B737 flight crew reported a 9 mile map shift as they approached top of descent; causing them to miss a crossing restriction.

Date: 2009-06 · Aircraft: B737-300 · Phase: cruise

Anomalies: aircraft-equipment-problem-less-severe|deviation-altitude-crossing-restriction-not-met|deviation-discrepancy-procedural-clearance

Synopsis

B737 flight crew reported a 9 mile map shift as they approached top of descent; causing them to miss a crossing restriction.

Narrative

We were in cruise flight at FL340. We had been previously cleared direct to LHO. Between 80 to 100 NM east of LHO on the NORDK3 arrival into SLC we were given a clearance to cross 60 NM east of LHO at FL300. I entered 300 into the altitude window and then entered the restriction into the CDU; the Captain checked it; and I hit enter. We both monitored the top of descent point as we proceeded. We saw the top of descent near 5 NM. Less than 30 seconds later the top of descent was gone and the CDU showed us between 3 and 4000 FT high. I saw there was less than 1 NM to the crossing point and immediately started descending. Before the Captain had a chance to call ATC; they were calling us to see if we could make the restriction. The Captain informed them that we had a navigation error and wouldn't make the restriction.
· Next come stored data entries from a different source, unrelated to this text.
(** The last name of a path, and its extension, as path.parse has it: from the
    last dot, unless this is the first character. *)
Definition last_name (s : jsstr) : jsstr := rev (take_until slash (rev s)).
Definition dir_part (s : jsstr) : jsstr := take (length s - length (last_name s)) s.
Definition ext_of (name : jsstr) : jsstr :=
  let e := take_until dot (rev name) in
  if Nat.ltb (length e + 1) (length name) then [dot] ++ rev e else [].
Definition base_of (name : jsstr) : jsstr := take (length name - length (ext_of name)) name.

(** gulp-rename, by a function on the base and the extension of the name. *)
Definition renamed (g : jsstr * jsstr -> jsstr * jsstr) (rel : jsstr) : jsstr :=
  let name := last_name rel in
  let '(b, e) := g (base_of name, ext_of name) in
  dir_part rel ++ b ++ e.

Definition rename_files (g : jsstr * jsstr -> jsstr * jsstr) (fs : list File) : list File :=
  map (fun f => {| f_path := f.(f_path); f_rel := renamed g f.(f_rel); f_body := f.(f_body) |}) fs.

(** ** Streams in a directory *)

Section Mobile.
Context {G : Glob} `{CaseMap} (argv : Argv).

Definition subtree (cwd : jsstr) (t : tree) : tree :=
  omap (fun kc => match strip_prefix (cwd ++ "/") kc.1 with Some r => Some (r, kc.2) | None => None end) t.

(** [gulp.src] with the options [cwd] and [base], which are the same. *)
Definition gulp_src_in (cwd : jsstr) (ps : list jsstr) (t : tree) : list File :=
  map (fun f => {| f_path := cwd ++ "/" ++ f.(f_path); f_rel := f.(f_path); f_body := f.(f_body) |}) (gulp_src ps (subtree cwd t)).

(** *** build.tns_html_css.ts *)

Definition renamer (be : jsstr * jsstr) : jsstr * jsstr := (replace_first ".tns" "" be.1, be.2).

(** The three streams differ in the extension. *)
Definition copy_versions (ext : jsstr) (t : tree) : tree :=
  gulp_dest TNS_APP_DEST (rename_files renamer
    (gulp_src_in TNS_APP_SRC ["**/*" ++ ext; "app/**/*" ++ ext; not_ ("app/**/*.component" ++ ext)] t)) t.
Definition tns_prepareTemplates : tree -> tree := copy_versions ".html".
Definition tns_processComponentCss : tree -> tree := copy_versions ".css".
Definition tns_processComponentScss : tree -> tree := copy_versions ".scss".

(** The leftmost of the two names of platforms. *)
Definition platform_match (b : jsstr) : option (nat * jsstr) :=
  match find_sub b ".ios", find_sub b ".android" with
  | Some i, Some j => if Nat.ltb i j then Some (i, js ".ios") else Some (j, js ".android")
  | Some i, None => Some (i, js ".ios")
  | None, Some j => Some (j, js ".android")
  | None, None => None
  end.

Definition swap_platform (be : jsstr * jsstr) : jsstr * jsstr :=
  match platform_match be.1 with
  | Some (i, p) => (take i be.1 ++ be.2 ++ drop (i + length p) be.1, p)
  | None => be
  end.

Definition handlePlatformSpecificFiles (t : tree) : tree :=
  gulp_dest TNS_APP_DEST (rename_files swap_platform
    (gulp_src_in TNS_APP_DEST [js "**/*.ios.html"; js "**/*.ios.js"; js "**/*.android.html"; js "**/*.android.js"] t)) t.

Definition tns_shallRun (files : list jsstr) : bool :=
  existsb (fun f => ((negb (indexOf f "nativescript/src/app" =? -1)%Z) && endsWith f ".tns.html")
                    || ((indexOf f "nativescript/src/app" =? -1)%Z && endsWith f ".html")) files.

(** SCSS is always on. *)
Definition build_tns_html_css (t : tree) : tree :=
  handlePlatformSpecificFiles (tns_prepareTemplates (tns_processComponentCss (tns_processComponentScss t))).

(** *** build.assets.tns.ts *)

Context (newer : jsstr -> File -> bool).

Definition copyFiles (paths : list jsstr) (subdir : jsstr) (t : tree) : tree :=
  let dest := path_join [TNS_APP_DEST; subdir] in
  gulp_dest dest (List.filter (newer dest) (gulp_src paths t)) t.

Definition copyAssets : tree -> tree :=
  copyFiles ([path_join [APP_SRC argv; js "assets"; js "**"]; not_ (path_join [APP_SRC argv; js "assets"; js "icons"; js "**"; js "*"])]
             ++ temp_exclusions) "assets".
Definition copyAppResources : tree -> tree := copyFiles [path_join [TNS_APP_SRC; js "App_Resources"; js "**"]] "App_Resources".
Definition copyAppFonts : tree -> tree :=
  copyFiles [path_join [TNS_APP_SRC; js "fonts"; js "**"; js "*.otf"]; path_join [TNS_APP_SRC; js "fonts"; js "**"; js "*.ttf"]] "fonts".
Definition build_assets_tns (t : tree) : tree :=
  copyFiles [path_join [TNS_APP_SRC; js "package.json"]] "" (copyAppFonts (copyAppResources (copyAssets t))).

(** *** build.js.tns.ts *)

Definition tns_sources : list jsstr :=
  [js "**/*.ts"; js "mobile/**/*.ts"; js "app/**/*.ts"; js "!**/*.spec.ts"; js "!app/**/*.spec.ts"; js "!**/*.e2e-spec.ts";
   js "!app/**/*.e2e-spec.ts"; js "!app/modules/test/**/*"; "!**/" ++ adv_NG_FACTORY_FILE argv ++ ".ts"].

(** [template]: the values put into the files, which are written down too. *)
Definition build_js_tns (template : content) (t : tree) : tree :=
  let transpiled := each "template" (each "sourcemaps" (typescript (gulp_src_in TNS_APP_SRC (tns_sources ++ [js "!**/*.aot.ts"]) t))) in
  let copy := gulp_src_in TNS_APP_SRC tns_sources t in
  gulp_dest TNS_APP_DEST copy (gulp_dest TNS_APP_DEST transpiled
    (obj_set t (path_join [TNS_APP_DEST; js "build-config.json"]) (Built "stringify" [template]))).
(** ** homeController.js and parentController.js *)

(** The scope: what the parent controller sets when the route changes. *)
Record scope := { s_path : option jsstr; s_service : option jsstr; s_instance : option jsstr; s_baseUrl : jsstr; s_uiBase : jsstr }.
Definition on_route_change (l : location) (p : routeParams) : scope * notification :=
  ({| s_path := p.(rp_path); s_service := p.(rp_serviceName); s_instance := p.(rp_instanceId);
      s_baseUrl := getBaseUrl l; s_uiBase := "/core/ui/custom#" |}, no_notification).

(** [None] is not a number. *)
Record home_controller := {
  home_documents : option jsval; system : jsval; maintenanceInterval : option Q;
  disk : list (jsstr * option Q); memory : list (jsstr * option Q); home_instance : jsval;
  home_notification : notification }.

Definition new_home : home_controller :=
  {| home_documents := Some (JArr []); system := JObj []; maintenanceInterval := Some (inject_Z 1000);
     disk := []; memory := []; home_instance := JObj []; home_notification := no_notification |}.

Definition num_of (v : option jsval) : option Q := match v with Some (JNum q) => Some q | _ => None end.
Definition num_sub (a b : option Q) : option Q :=
  match a, b with Some x, Some y => Some (x - y)%Q | _, _ => None end.

Definition parts (info : jsval) (label total free : jsstr) : exec (list (jsstr * option Q)) :=
  f <-! prop info free;;
  t <-! prop info total;;
  Ret [("Free " ++ label, num_of f); ("Used " ++ label, num_sub (num_of t) (num_of f))].

(** The state keeps what was assigned before an exception. *)
Definition on_system_info (c : home_controller) (response_data : jsval) : home_controller * option jserr :=
  let set_system i := {| home_documents := c.(home_documents); system := response_data; maintenanceInterval := i;
    disk := c.(disk); memory := c.(memory); home_instance := c.(home_instance); home_notification := c.(home_notification) |} in
  match prop response_data "maintenanceIntervalMicros" with
  | Throw e => (set_system c.(maintenanceInterval), Some e)
  | Ret m =>
      let c := set_system (option_map (fun q => q / inject_Z 1000)%Q (num_of m)) in
      match (i <-! prop response_data "systemInfo";;
             match i with
             | None => Throw TypeError
             | Some info =>
                 d <-! parts info "Disk" "totalDiskByteCount" "freeDiskByteCount";;
                 m <-! parts info "Memory" "totalMemoryByteCount" "freeMemoryByteCount";;
                 Ret (d, m)
             end) with
      | Throw e => (c, Some e)
      | Ret (d, m) => ({| home_documents := c.(home_documents); system := c.(system);
                          maintenanceInterval := c.(maintenanceInterval); disk := d; memory := m;
                          home_instance := c.(home_instance); home_notification := c.(home_notification) |}, None)
      end
  end.

Definition home_notified (c : home_controller) (n : notification) : home_controller :=
  {| home_documents := c.(home_documents); system := c.(system); maintenanceInterval := c.(maintenanceInterval);
     disk := c.(disk); memory := c.(memory); home_instance := c.(home_instance); home_notification := n |}.
Definition on_home_error (c : home_controller) (error_data : jsval) : home_controller * option jserr :=
  let '(n, e) := notify_error c.(home_notification) error_data in (home_notified c n, e).
Definition on_home_list (c : home_controller) (response_data : jsval) : home_controller * option jserr :=
  match prop response_data "documentLinks" with
  | Ret d => ({| home_documents := d; system := c.(system); maintenanceInterval := c.(maintenanceInterval);
                 disk := c.(disk); memory := c.(memory); home_instance := c.(home_instance);
                 home_notification := c.(home_notification) |}, None)
  | Throw e => (c, Some e)
  end.
Definition on_instance (c : home_controller) (response_data : jsval) : home_controller :=
  {| home_documents := c.(home_documents); system := c.(system); maintenanceInterval := c.(maintenanceInterval);
     disk := c.(disk); memory := c.(memory); home_instance := response_data; home_notification := c.(home_notification) |}.

Definition home_list (l : location) (s : scope) : HttpRequest :=
  getServiceDocuments l (str_or_undefined s.(s_path)) (str_or_undefined s.(s_service)).
Definition home_start (l : location) (s : scope) : list HttpRequest :=
  [home_list l s]
  ++ match s.(s_instance) with
     | Some i => if truthy i
                 then [getServiceInstance l (str_or_undefined s.(s_path)) (str_or_undefined s.(s_service)) i] else []
     | None => []
     end.
Definition on_deleted (l : location) (s : scope) (c : home_controller) (status : Z) : home_controller * list HttpRequest :=
  if (status =? 200)%Z then (home_notified c (success "Instance deleted successfully."), [home_list l s]) else (c, []).

(** [poll]: after the interval in force when it is called, the system is asked
    and [poll] is called again. *)
Definition on_poll (l : location) (c : home_controller) : list HttpRequest * option Q :=
  ([getSystemInfo l], c.(maintenanceInterval)).

(** ** Properties *)

(** *** The form of a new document *)

Lemma del_prop_get o k k' : obj_get (List.filter (fun kv => kv.1 !== k) o) k' = if k' === k then None else obj_get o k' :> option jsval.
Proof.
  induction o as [|[k1 v1] o IH]; cbn [List.filter obj_get fst]; [by destruct (k' === k)|].
  destruct (k1 === k) eqn:E1; cbn [negb].
  - rewrite IH. apply str_eqb_eq in E1 as ->. rewrite (str_eqb_sym k k'). by destruct (k' === k).
  - cbn [obj_get]. rewrite IH. destruct (k1 === k') eqn:E2; [|done].
    apply str_eqb_eq in E2 as ->. by rewrite E1.
Qed.

Lemma del_props_get ks o :
  exists o', fold_left del_prop ks (JObj o) = JObj o'
    /\ forall k, obj_get o' k = if bool_decide (k ∈ ks) then None else obj_get o k.
Proof.
  revert o. induction ks as [|k ks IH]; intros o; cbn [fold_left del_prop]; [by exists o|].
  destruct (IH (List.filter (fun kv => kv.1 !== k) o)) as (o' & -> & H). exists o'. split; [done|].
  intros k'. rewrite H, del_prop_get. destruct (k' === k) eqn:E; [apply str_eqb_eq in E|apply str_eqb_neq in E];
    repeat case_bool_decide; set_solver.
Qed.

(** A factory that answers with one document gives a form with exactly the
    fields of that document that are not its own bookkeeping; the form is a
    copy, so a document created from an edited form leaves the template as it
    was and the next form starts from it again.  An answer with a second
    document whose link is not a field of the first is not handled: nothing is
    set, and an exception is thrown. *)
Theorem form_of_template (l : location) (p : routeParams) (c : add_controller) (link : jsstr) (doc : list (jsstr * jsval))
    (links : list (jsstr * jsval)) (edits : list (jsstr * jsval)) :
  let answer docs := JObj [(js "documents", JObj docs)] in
  (exists t, (forall k, obj_get t k = if bool_decide (k ∈ hidden_fields) then None else obj_get doc k)
    /\ let '(c1, e) := on_template c (answer [(link, JObj doc)]) in
       e = None /\ documentTemplate c1 = JObj t /\ newDocument c1 = JObj t
       /\ let c2 := fold_left (fun c kv => edit_field c kv.1 kv.2) edits c1 in
          createDocument l p c2 = with_data "POST" (factory_url l p) (newDocument c2)
          /\ newDocument (fst (on_created l p c2 200)) = JObj t)
  /\ match links with
     | (link2, _) :: _ => obj_get doc link2 = None ->
         on_template c (answer ((link, JObj doc) :: links)) = (c, Some TypeError)
     | [] => True
     end.
Proof.
  intros answer. split.
  - destruct (del_props_get hidden_fields doc) as (t & Ht & Hk). exists t. split; [done|].
    unfold on_template, template_of. cbn [prop answer obj_get exec_bind names_of obj_keys fmap list_fmap follow].
    rewrite str_eqb_refl. cbn [exec_bind names_of obj_keys fmap list_fmap follow prop obj_get fst].
    rewrite str_eqb_refl. cbn [exec_bind follow]. rewrite Ht. do 3 (split; [done|]).
    cbv zeta. split; [done|].
    assert (Hd : forall es c', documentTemplate (fold_left (fun c kv => edit_field c kv.1 kv.2) es c') = documentTemplate c').
    { induction es as [|e es IH]; intros c'; [done|]. cbn [fold_left]. by rewrite IH. }
    unfold on_created.
    cbn [fst Z.eqb Pos.eqb setNewDocument newDocument add_notified documentTemplate]. by rewrite Hd.
  - destruct links as [|[link2 doc2] links]; [done|]. intros Hn. unfold on_template, template_of.
    cbn [prop answer obj_get exec_bind]. rewrite str_eqb_refl.
    cbn [exec_bind names_of obj_keys fmap list_fmap follow prop obj_get fst]. rewrite str_eqb_refl.
    cbn [exec_bind follow prop]. rewrite Hn. cbn [exec_bind]. by destruct links.
Qed.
He requested a vector; but the Controller re-cleared us to descend to FL300. By this time we were past the crossing restriction point and still descending. The Controller never indicated to us that there was a problem with missing the restriction and she never gave us a vector to compensate. As we continued the flight and had time to try to analyze what happened; the only thing we could figure out was the FMS must have been off by miles and when it updated our position; instantly changed to almost on top of our crossing restriction point.

Second reporter narrative

ATC assigned 60 East Brigham City VOR LHO at FL 300. FMS was programmed with fix. At 5.7 DME to top of descent I began thinking it was getting close to time to go down. I literally looked out the window; was beginning to key mic to advise ATC of altitude change; when I noted the descent page went from 0 (high/low) climbed rapidly to 4000' high; then changed to the next fix in the descent profile. Simultaneously ATC queried if we were going to 'make the restriction.' At this point the First Officer (pilot flying) stated that we were showing 57 DME from LHO! At no time did we receive any kind of RNP alert. In a space of seconds the FMS 'moved' 9 miles. I believe that we were in a poor VOR coverage area and the system lost itself. I realize that we don't think these systems can 'get lost' without an alert; but without redundancy in the CDUs; the only backup is the IRS. If it's in agreement with the FMS; where is the doublecheck?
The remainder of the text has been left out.